++++ Dataset records

(** The lambda [cb] of [start_udp]; [open] and [bind] throw. *)
Definition fs_ready (this : nat) : FM unit :=
  s <- getF this ;;
  ok <- (if f_is_nat s then
           ec <- f_ask system_ec ;;
           if negb (ec =? 0) then throw (system_error ec) else
           modF this (fun s => s <| f_target_open := true |>) ;;;
           bound <- f_ask nat_bind_ok ;;
           if bound : bool then
             ec <- f_ask system_ec ;;
             if negb (ec =? 0) then throw (system_error ec) else ret true
           else fs_destroy this false ;;; ret false
         else ret true) ;;
  if ok : bool then
    modF this (fun s => s <| f_status := F_FORWARDING |>) ;;;
    fs_out_async_read depth this ;;;
    fs_flush this
  else skip.

Definition fs_start_udp (this : nat) (data : bytes) : FM unit :=
  fs_udp_timer_async_wait this (-1) ;;;
  match Session.password cfg with
  | [] => fun _ => Undef EmptyContainer
  | (pw, _) :: _ =>
    modF this (fun s => s <| f_out_write_buf :=
      fst (append_string (consume_all (f_out_write_buf s))
        (TrojanRequest.generate pw (address_text (ep_address (f_out_endpoint s)))
           (ep_port (f_out_endpoint s)) false)) |>) ;;;
    s <- getF this ;;
    fs_process this (f_recv_endpoint s) data ;;;
    if m_is_use_pipeline (f_com s) then fs_ready this
    else
      f_emit (FConnectTo this (remote_addr cfg) (Text.to_string (remote_port cfg))) ;;;
      f_start_op (FResolve this)
  end.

++++++++

**Exercise**
Filter the data for the string "true". Copy each matching line.

**Answer box**
           modF this (fun s => s <| f_target_open := true |>) ;;;
             if negb (ec =? 0) then throw (system_error ec) else ret true
         else ret true) ;;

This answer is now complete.